4 Par D*****. À Francfort, 1821. VI-96 p. Cet opuscule est disponible sur Google books (consultation le 11 mai 2013).
BRUNSCHWICQ L., Cambronne, sa vie civile, politique et militaire écrite d'après les documents inédits des Archives nationales et des Archives du Ministère de la guerre, Nantes, Vve Vier, Impr. de G. Schwob et fils, 1894, VII-385 p. (préface par P. Chauvet).
GARNIER J., "Cambronne (Pierre-Jacques-Étienne)", in TULARD J. (dir.), Dictionnaire Napoléon, Paris, Fayard, 1999, vol. 1, p. 355, 356.
GARROS L., Le général Cambronne, Paris, Calman-Lévy, 1949, 288 p. (Coll. Nouvelle collection historique).
HUARD A., Connaissez-vous Cambronne, s.l., Bloud & Gay, 1959, 158 p. (Coll. connaissez-vous).
LE BOTERF H., Le brave général Cambronne, Paris, Éditions France Empire, 1984 - 358 p.
ROGERON DE LA VALLÉE F., Vie de Cambronne, Nantes, Impr. de Charpentier, 1853, 240 p.
SÉRIEYX W., Cambronne, Paris, Éditions Jules Tallandier, 1931, 253 p.
Pierre Jacques Étienne Cambronne
Cambronne fut un élève médiocre chez les Oratoriens de Nantes : il n'excellait que dans le dessin1. Il s'exalta bien vite pour les idées nouvelles : en 1789, on le vit soutenir les étudiants de l'école de Droit de Rennes qui s'étaient livrés à une violente manifestation à la suite de la suspension des États de Bretagne. Attiré par la carrière des armes, il s'engagea dans la Garde nationale en septembre 1791 et reçut le baptême du feu lors de la bataille de Jemappes. Il fut renvoyé à Nantes au début de 1793 mais reprit bien vite son service contre les vendéens : il fut désigné sergent de la légion nantaise. Il s'y révéla l'un des meilleurs dans les innombrables escarmouches avec les troupes contre-révolutionnaires : sa bravoure lui valut le grade lieutenant le 8 septembre 1793.

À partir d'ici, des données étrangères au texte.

(** Civil time in UTC. Every second from March of 4801 BC to beyond the year 1400000 has its
    date and time of day, in the calendar of the days, from which it is computed again; and
    every such date and time is that of one second. *)
Theorem civil_time_exact :
  (forall t, in_days t -> exists dt, a_time dt /\ toUtcTime t = Ok dt /\ fromUtcTime dt = Ok t)
  /\ (forall dt, a_time dt -> exists t, fromUtcTime dt = Ok t /\ toUtcTime t = Ok dt).
Proof.
  split.
  - intros t Ht. destruct (every_second t Ht) as (dt & V & <-). exists dt. split; [done|].
    split; [by apply BreakTime_ok|by apply fromUtcTime_ok].
  - intros dt V. exists (seconds_of dt). split; [by apply fromUtcTime_ok|by apply BreakTime_ok].
Qed.

(** Local time. In a zone whose transitions are in order and far enough apart, the local time
    of a second is its UTC time shifted by the offset of the last transition up to it, and the
    second is computed again from the local time with one of the two answers to what a time
    that occurs twice means; but for times that the first or the last transition repeats, which
    the search does not look at. *)
Theorem local_time_roundtrip d t : zone_ok d -> outer_ok d t -> in_days (t + offset_at d t) ->
  exists dt post, toLocalTime d t = Ok (dt, offset_at d t)
    /\ a_time dt /\ fromUtcTime dt = Ok (t + offset_at d t)
    /\ fromLocalTime d dt post = Ok t.
Proof.
  intros Z O R. destruct (every_second _ R) as (dt & V & E). destruct (findLocalTime_ok d Z t) as (lt & El & Eo).
  destruct (findLocal_ok d Z t O) as (post & lt' & El' & Eo'). exists dt, post.
  unfold toLocalTime, fromLocalTime. rewrite El, fromUtcTime_ok, !outcome_bind_ok, E, El', !outcome_bind_ok, Eo, Eo' by done.
  assert (long_add t (offset_at d t) = Ok (t + offset_at d t)) as ->.
  { unfold long_add. rewrite decide_True; [done|]. apply is_i64_lit. unfold in_days, kJulianDayOf1970_01_01 in R. dlia. }
  rewrite outcome_bind_ok, <- E, BreakTime_ok, outcome_bind_ok by done. split; [done|]. split; [done|]. split; [done|]. f_equal. lia.
Qed.

(** ** At work *)

Lemma civil_time_exact_witness : exists dt, toUtcTime 1709164800 = Ok dt /\ fromUtcTime dt = Ok 1709164800 /\ date_of dt = {| year := 2024; month := 2; day := 29 |}.
Proof.
  destruct civil_time_exact as [T _]. destruct (T 1709164800) as (dt & _ & E & F).
  - unfold in_days. apply (bool_decide_unpack _). vm_compute. exact I.
  - exists dt. split; [exact E|]. split; [exact F|]. vm_compute in E. injection E as <-. reflexivity.
Defined.

(** Two hours east, three in summer; from October to March. *)
Definition zone : Data := {|
  transitions := [{| utctime := 1711846800; localtime := 1711857600; localtimeIdx := 1 |};
                  {| utctime := 1729990800; localtime := 1729998000; localtimeIdx := 0 |};
                  {| utctime := 1743296400; localtime := 1743307200; localtimeIdx := 1 |}];
  localtimes := [{| utcOffset := 7200; isDst := false; desigIdx := 0 |}; {| utcOffset := 10800; isDst := true; desigIdx := 4 |}];
  abbreviation := []; tzstring := [] |}.

Lemma zone_is_ok : zone_ok zone.
Proof.
  split.
  - eexists. reflexivity.
  - intros t. cbn [transitions zone]. rewrite !elem_of_cons, elem_of_nil. intros [-> | [-> | [-> | []]]]; (split; [cbn; lia|reflexivity]).
  - intros [|[|[|i]]] a b; cbn; intros [= <-] [= <-] || done; cbn; lia.
  - intros [|[|i]] a b c; cbn; try done. intros [= <-] [= <-] [= <-]. unfold offset. cbn. lia.
  - intros [|[|[|i]]] a b; cbn; intros [= <-] [= <-] || done; apply (bool_decide_unpack _); vm_compute; exact I.
Qed.

(** Half past three on the 27th of October 2024 was twice: the first time. *)
Lemma local_time_roundtrip_witness : exists dt post, toLocalTime zone 1729989000 = Ok (dt, 10800)
  /\ fromLocalTime zone dt post = Ok 1729989000 /\ (hour dt, minute dt) = (3, 30).
Proof.
  destruct (local_time_roundtrip zone 1729989000 zone_is_ok) as (dt & post & E & _ & _ & F).
  - split; [intros first [= <-]; cbn; lia|]. intros [|[|i]] a b; cbn; try done. intros [= <-] [= <-] _. cbn. lia.
  - unfold in_days. apply (bool_decide_unpack _). vm_compute. exact I.
  - exists dt, post. split; [exact E|]. split; [exact F|]. vm_compute in E. injection E as <-. reflexivity.
Defined.

(** The same hour when there is no later transition in the file: it means the second time,
    whatever is asked for. *)
Definition zone_cut : Data := {| transitions := take 2 (transitions zone); localtimes := localtimes zone; abbreviation := []; tzstring := [] |}.

Definition half_past_three : DateTime := {| dt_year := 2024; dt_month := 10; dt_day := 27; hour := 3; minute := 30; second := 0 |}.

Example last_repeat_lost :
  toLocalTime zone_cut 1729989000 = Ok (half_past_three, 10800)
  /\ fromLocalTime zone_cut half_past_three false = Ok 1729992600 /\ fromLocalTime zone_cut half_past_three true = Ok 1729992600.
Proof. vm_compute. done. Qed.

Il offrit ensuite ses services au corps expéditionnaire de Hoche en Irlande puis rejoignit celui de Augereau en Flandres. Il gagna ensuite les rangs de l'armée des Alpes et s'y distingua lors de la bataille de Zurich en septembre 1799. Ses indéniables qualités guerrières tardaient toutefois à lui apporter l'avancement mérité : en 1805, il n'était encore que capitaine. Il fit toutefois preuve d'un courage remarquable lors de la bataille d'Iéna (octobre 1806) et se distingua encore à Pulstuk (1806), Saragosse (1808), Essling puis à Wagram (1809). Napoléon le remarqua et le fit officier de la Légion d'honneur, baron de l'Empire et major commandant d'un régiment de la Jeune Garde. Il fut ensuite envoyé en Espagne et y resta jusqu'en février 1813. Il rejoignit ultérieurement la Grande Armée et participa aux batailles de Lützen, Bautzen, Dresde, Leipzig, Hanau (1813) et Craonne (1814). Lors de ce dernier combat, il fut blessé et rapatrié à Paris. Pas encore remis de ses blessures, il participa à la défense de la capitale parisienne et fut à nouveau blessé. Il choisit de suivre Napoléon dans son exil à l’île d’Elbe. Lors de la marche de l’empereur vers Paris, il se vit désigné pour commander l’avant-garde de la petite colonne impériale. Arrivé à Paris, le souverain le nomma général de division, comte de l’Empire et grand officier de la Légion d’honneur : il accepta la croix et le titre mais refusa le grade. Il défendit à nouveau l’Empire sur les champs de bataille lors de la bataille de Ligny et celle de Waterloo deux jours plus tard. C’est là que, commandant le dernier carré de vieille garde, il répondit aux Anglais le sommant de se rendre : « La Garde meurt et ne se rend pas ! ». Puis, devant l’insistance de l’ennemi : « M**** ! ». Il nia toute sa vie avoir prononcé ce mot même si il semble que cela fut le cas : en de telles circonstances, quoi de plus normal ? Le monde des Lettres s’empara de cet épisode à de multiples reprises (Victor Hugo, le chansonnier Salis, Edmond Rostand, Sacha Guitry, etc.) et apporta une belle postérité au nom de Cambronne, à tel point que l’on parle toujours du « mot de Cambronne ».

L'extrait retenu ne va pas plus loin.